Human rationality is limited. In lots of situations humans are even predictably irrational (e.g. in many situations that involve money). Whilst there may exist some idiosyncrasies, we’ll do well to remember that humans are human animals with common human instincts and human biases of perception, judgement and memory, and we’re therefore not each as unique as we may think or want to believe we are (after all, humans share much of the same genes and environment with many other humans). So if others are flawed then so are we.
So in the context of human biases, we do not know what we do not know, and we highly likely won’t ever know about them just from personal intuition or experiences. And because most people won’t ever voluntarily formally study this subject or get their intuitions formally experimentally tested – most people will go to their graves not ever knowing why they and other people are the way they and other people are. One of my furry aims with this blog is to improve the understanding and therefore empathy between all peoples, which I believe will contribute to a more harmonious, less arrogant world. I hope this blog can be an intermediary between formally studying this subject of human behaviour and not exploring this subject at all (although I do recommend taking one or more MOOCs on psychology and social psychology too).

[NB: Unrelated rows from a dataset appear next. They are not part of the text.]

(* ===================================================================== *)
(** * Part V, continued: further functions of the scripts *)
(* ===================================================================== *)

Module Names.
Import Str Matcher.

(** ** HPLC/plot_hplc.py: the file a chromatogram is saved to *)

(** The characters the pattern of line 456 leaves alone: ASCII letters
    and digits, the dot, the underscore and the hyphen. *)
Definition is_safe_char (c : N) : bool :=
  is_ascii_upper c || is_ascii_lower c || is_ascii_digit c
  || (c =? 46)%N || (c =? cp_underscore)%N || (c =? cp_minus)%N.

(** Line 456: [re.sub] of every other character by an underscore, one by
    one. *)
Definition safe_name (s : str) : str :=
  map (fun c => if is_safe_char c then c else cp_underscore) s.

(** Lines 412 and 452-457: the path of the picture of the column [col], as
    [collect_images] of make_hplc_pptx.py reads it back from the folder:
    the stem is the file name up to its last dot. *)
Definition chrom_png (col : str) : Path :=
  let raw_name_clean := _clean_construct_name col in
  let filename_base :=
    if endswith col p3distinct then raw_name_clean ++ p3distinct
    else raw_name_clean in
  {| stem := safe_name filename_base ++ lit "_chrom"; suffix := lit ".png" |}.

(** ** The shape of a key *)

(** The characters [_norm_name] keeps as they are: word characters other
    than the underscore, and the hyphen. *)
Definition is_token `{Unicode} (c : N) : bool :=
  (is_word c && negb (c =? cp_underscore)%N) || (c =? cp_minus)%N.

(** One pass over a name: the maximal runs of token characters, joined by
    single underscores.  The state tells whether a token has been seen, and
    whether other characters have been passed since. *)
Inductive jstate := Start | Inside | Pending.

Definition after_sep (st : jstate) : jstate :=
  match st with Start => Start | _ => Pending end.

Fixpoint join_tokens `{Unicode} (st : jstate) (s : str) : str :=
  match s with
  | [] => []
  | c :: r =>
      if is_token c
      then match st with
           | Pending => cp_underscore :: c :: join_tokens Inside r
           | _ => c :: join_tokens Inside r
           end
      else join_tokens (after_sep st) r
  end.

(** [a] immediately followed by [b] somewhere in [s]. *)
Definition adjacent (a b : N) (s : str) : Prop :=
  exists l r, s = l ++ a :: b :: r.

(** Every alphanumeric character of the name is an ASCII one. *)
Definition ascii_words `{Unicode} (x : str) : Prop :=
  Forall (fun c => (c < 128)%N \/ unicode_isalnum c = false) x.

(** No alphanumeric character beyond ASCII is whitespace. *)
Class WordLaws (U : Unicode) : Prop := {
  alnum_not_space : forall c, (128 <= c)%N -> unicode_isalnum c = true ->
                    isspace c = false
}.

(** Letter case does not touch whitespace or the zero-width characters. *)
Class CaseLaws (U : Unicode) : Prop := {
  lower_of_space : forall c, (128 <= c)%N -> isspace c = true -> unicode_lower c = c;
  lower_of_zero_width : forall c, (128 <= c)%N -> is_zero_width c = true ->
                        unicode_lower c = c
}.

(** ** The order of the images *)

(** What the ordering of [main] keeps: every emitted image is one of the
    folder, no two emitted images share a key, and [seen_keys] holds the
    keys of the emitted images and no other. *)
Record tidy `{Unicode} (imgs : list Path) (st : order_state) : Prop := {
  tidy_from : forall p, p ∈ ordered_imgs st -> p ∈ imgs;
  tidy_keys : NoDup (key_of <$> ordered_imgs st);
  tidy_seen : forall k, k ∈ seen_keys st <-> k ∈ key_of <$> ordered_imgs st
}.

End Names.

Module Peaks.

(** ** HPLC/plot_hplc.py, [_peak_metrics]: the peaks of a trace *)

(** Lines 208-210: the inner loop, which moves [j] to the end of the run of
    true entries that holds it.  [None] is an index out of range (or the
    fuel used up). *)
Fixpoint extend (fuel : nat) (mask : list bool) (n j : nat) : option nat :=
  match fuel with
  | O => None
  | S fuel' =>
      if (j + 1 <? n)%nat
      then match mask !! (j + 1)%nat with
           | None => None
           | Some true => extend fuel' mask n (j + 1)
           | Some false => Some j
           end
      else Some j
  end.

(** Lines 206-214: the outer loop from the index [i] on. *)
Fixpoint segments_from (fuel : nat) (mask : list bool) (n i : nat)
  : option (list (nat * nat)) :=
  match fuel with
  | O => None
  | S fuel' =>
      if (i <? n)%nat
      then match mask !! i with
           | None => None
           | Some true =>
               match extend n mask n i with
               | None => None
               | Some j =>
                   match segments_from fuel' mask n (j + 1) with
                   | None => None
                   | Some segs => Some ((i, j) :: segs)
                   end
               end
           | Some false => segments_from fuel' mask n (i + 1)
           end
      else Some []
  end.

As a part-time puppy, part-time human (yeah I’m magical, and so is Fluffystealthkitten, but we won’t go into that just yet) – I hold biases too no matter how hard I try to counter them. That is why I believe we must mix in diverse circles, study with people from all over the world and listen to all others, especially those we don’t initially agree with, to try to balance and cancel out each other’s biases. Diversity is how progress is made!